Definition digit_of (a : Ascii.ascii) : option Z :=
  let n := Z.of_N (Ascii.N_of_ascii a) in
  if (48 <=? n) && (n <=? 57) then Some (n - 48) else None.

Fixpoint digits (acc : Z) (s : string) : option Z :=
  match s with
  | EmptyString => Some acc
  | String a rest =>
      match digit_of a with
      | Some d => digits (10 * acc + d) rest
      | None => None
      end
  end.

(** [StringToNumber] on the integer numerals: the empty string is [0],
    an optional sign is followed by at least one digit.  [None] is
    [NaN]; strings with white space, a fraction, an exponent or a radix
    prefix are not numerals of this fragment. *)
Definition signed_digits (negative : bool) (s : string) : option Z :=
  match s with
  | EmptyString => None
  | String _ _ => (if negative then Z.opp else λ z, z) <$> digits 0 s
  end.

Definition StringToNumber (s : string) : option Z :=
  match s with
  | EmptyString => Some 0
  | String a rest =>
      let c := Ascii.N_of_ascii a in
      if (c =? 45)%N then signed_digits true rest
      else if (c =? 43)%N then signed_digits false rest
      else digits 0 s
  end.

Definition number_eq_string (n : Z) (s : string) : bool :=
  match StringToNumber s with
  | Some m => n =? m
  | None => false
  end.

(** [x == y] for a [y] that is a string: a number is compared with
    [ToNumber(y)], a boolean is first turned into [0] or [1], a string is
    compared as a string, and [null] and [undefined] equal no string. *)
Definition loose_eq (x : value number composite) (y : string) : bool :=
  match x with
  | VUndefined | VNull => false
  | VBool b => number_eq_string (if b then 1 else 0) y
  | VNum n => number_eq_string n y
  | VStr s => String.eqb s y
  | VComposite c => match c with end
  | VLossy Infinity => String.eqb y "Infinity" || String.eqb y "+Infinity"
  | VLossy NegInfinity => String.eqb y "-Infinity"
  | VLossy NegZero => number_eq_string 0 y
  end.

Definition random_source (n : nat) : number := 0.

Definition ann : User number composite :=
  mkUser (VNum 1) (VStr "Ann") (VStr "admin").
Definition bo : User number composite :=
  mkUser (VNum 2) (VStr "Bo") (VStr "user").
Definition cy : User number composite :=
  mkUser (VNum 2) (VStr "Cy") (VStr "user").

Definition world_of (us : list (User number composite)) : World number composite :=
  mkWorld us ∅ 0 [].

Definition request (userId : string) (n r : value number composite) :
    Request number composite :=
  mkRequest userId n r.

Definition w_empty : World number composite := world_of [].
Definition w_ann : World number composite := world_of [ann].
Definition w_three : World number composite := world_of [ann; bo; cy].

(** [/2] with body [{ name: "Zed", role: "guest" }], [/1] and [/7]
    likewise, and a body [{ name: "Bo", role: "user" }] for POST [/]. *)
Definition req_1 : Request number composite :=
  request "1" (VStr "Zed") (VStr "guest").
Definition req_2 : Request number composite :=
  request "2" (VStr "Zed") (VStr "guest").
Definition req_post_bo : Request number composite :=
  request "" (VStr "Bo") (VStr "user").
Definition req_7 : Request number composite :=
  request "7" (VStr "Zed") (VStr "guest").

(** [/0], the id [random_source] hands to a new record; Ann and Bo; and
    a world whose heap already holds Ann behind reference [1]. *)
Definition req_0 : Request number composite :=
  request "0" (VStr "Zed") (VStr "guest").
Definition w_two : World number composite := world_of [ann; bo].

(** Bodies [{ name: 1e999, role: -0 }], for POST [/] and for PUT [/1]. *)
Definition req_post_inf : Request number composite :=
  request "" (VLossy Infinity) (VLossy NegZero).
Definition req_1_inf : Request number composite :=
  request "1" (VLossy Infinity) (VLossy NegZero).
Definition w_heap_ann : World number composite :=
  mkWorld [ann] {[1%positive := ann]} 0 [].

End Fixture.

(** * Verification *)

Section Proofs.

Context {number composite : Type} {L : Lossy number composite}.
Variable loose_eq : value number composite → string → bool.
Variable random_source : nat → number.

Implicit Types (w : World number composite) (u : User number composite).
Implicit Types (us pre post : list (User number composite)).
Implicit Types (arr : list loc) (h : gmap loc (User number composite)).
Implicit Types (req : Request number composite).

## Work required
All the entries are to be reproduced verbatim.

## Task answer
Definition digit_of (a : Ascii.ascii) : option Z :=
  let n := Z.of_N (Ascii.N_of_ascii a) in
  if (48 <=? n) && (n <=? 57) then Some (n - 48) else None.

Fixpoint digits (acc : Z) (s : string) : option Z :=
  match s with
  | EmptyString => Some acc
  | String a rest =>
      match digit_of a with
      | Some d => digits (10 * acc + d) rest
      | None => None
      end
  end.

(** [StringToNumber] on the integer numerals: the empty string is [0],
    an optional sign is followed by at least one digit.  [None] is
    [NaN]; strings with white space, a fraction, an exponent or a radix
    prefix are not numerals of this fragment. *)
Definition signed_digits (negative : bool) (s : string) : option Z :=
  match s with
  | EmptyString => None
  | String _ _ => (if negative then Z.opp else λ z, z) <$> digits 0 s
  end.

Definition StringToNumber (s : string) : option Z :=
  match s with
  | EmptyString => Some 0
  | String a rest =>
      let c := Ascii.N_of_ascii a in
      if (c =? 45)%N then signed_digits true rest
      else if (c =? 43)%N then signed_digits false rest
      else digits 0 s
  end.

Definition number_eq_string (n : Z) (s : string) : bool :=
  match StringToNumber s with
  | Some m => n =? m
  | None => false
  end.

(** [x == y] for a [y] that is a string: a number is compared with
    [ToNumber(y)], a boolean is first turned into [0] or [1], a string is
    compared as a string, and [null] and [undefined] equal no string. *)
Definition loose_eq (x : value number composite) (y : string) : bool :=
  match x with
  | VUndefined | VNull => false
  | VBool b => number_eq_string (if b then 1 else 0) y
  | VNum n => number_eq_string n y
  | VStr s => String.eqb s y
  | VComposite c => match c with end
  | VLossy Infinity => String.eqb y "Infinity" || String.eqb y "+Infinity"
  | VLossy NegInfinity => String.eqb y "-Infinity"
  | VLossy NegZero => number_eq_string 0 y
  end.

Definition random_source (n : nat) : number := 0.

Definition ann : User number composite :=
  mkUser (VNum 1) (VStr "Ann") (VStr "admin").
Definition bo : User number composite :=
  mkUser (VNum 2) (VStr "Bo") (VStr "user").
Definition cy : User number composite :=
  mkUser (VNum 2) (VStr "Cy") (VStr "user").

Definition world_of (us : list (User number composite)) : World number composite :=
  mkWorld us ∅ 0 [].

Definition request (userId : string) (n r : value number composite) :
    Request number composite :=
  mkRequest userId n r.

Definition w_empty : World number composite := world_of [].
Definition w_ann : World number composite := world_of [ann].
Definition w_three : World number composite := world_of [ann; bo; cy].

(** [/2] with body [{ name: "Zed", role: "guest" }], [/1] and [/7]
    likewise, and a body [{ name: "Bo", role: "user" }] for POST [/]. *)
Definition req_1 : Request number composite :=
  request "1" (VStr "Zed") (VStr "guest").
Definition req_2 : Request number composite :=
  request "2" (VStr "Zed") (VStr "guest").
Definition req_post_bo : Request number composite :=
  request "" (VStr "Bo") (VStr "user").
Definition req_7 : Request number composite :=
  request "7" (VStr "Zed") (VStr "guest").

(** [/0], the id [random_source] hands to a new record; Ann and Bo; and
    a world whose heap already holds Ann behind reference [1]. *)
Definition req_0 : Request number composite :=
  request "0" (VStr "Zed") (VStr "guest").
Definition w_two : World number composite := world_of [ann; bo].

(** Bodies [{ name: 1e999, role: -0 }], for POST [/] and for PUT [/1]. *)
Definition req_post_inf : Request number composite :=
  request "" (VLossy Infinity) (VLossy NegZero).
Definition req_1_inf : Request number composite :=
  request "1" (VLossy Infinity) (VLossy NegZero).
Definition w_heap_ann : World number composite :=
  mkWorld [ann] {[1%positive := ann]} 0 [].

End Fixture.

(** * Verification *)

Section Proofs.

Context {number composite : Type} {L : Lossy number composite}.
Variable loose_eq : value number composite → string → bool.
Variable random_source : nat → number.

Implicit Types (w : World number composite) (u : User number composite).
Implicit Types (us pre post : list (User number composite)).
Implicit Types (arr : list loc) (h : gmap loc (User number composite)).
Implicit Types (req : Request number composite).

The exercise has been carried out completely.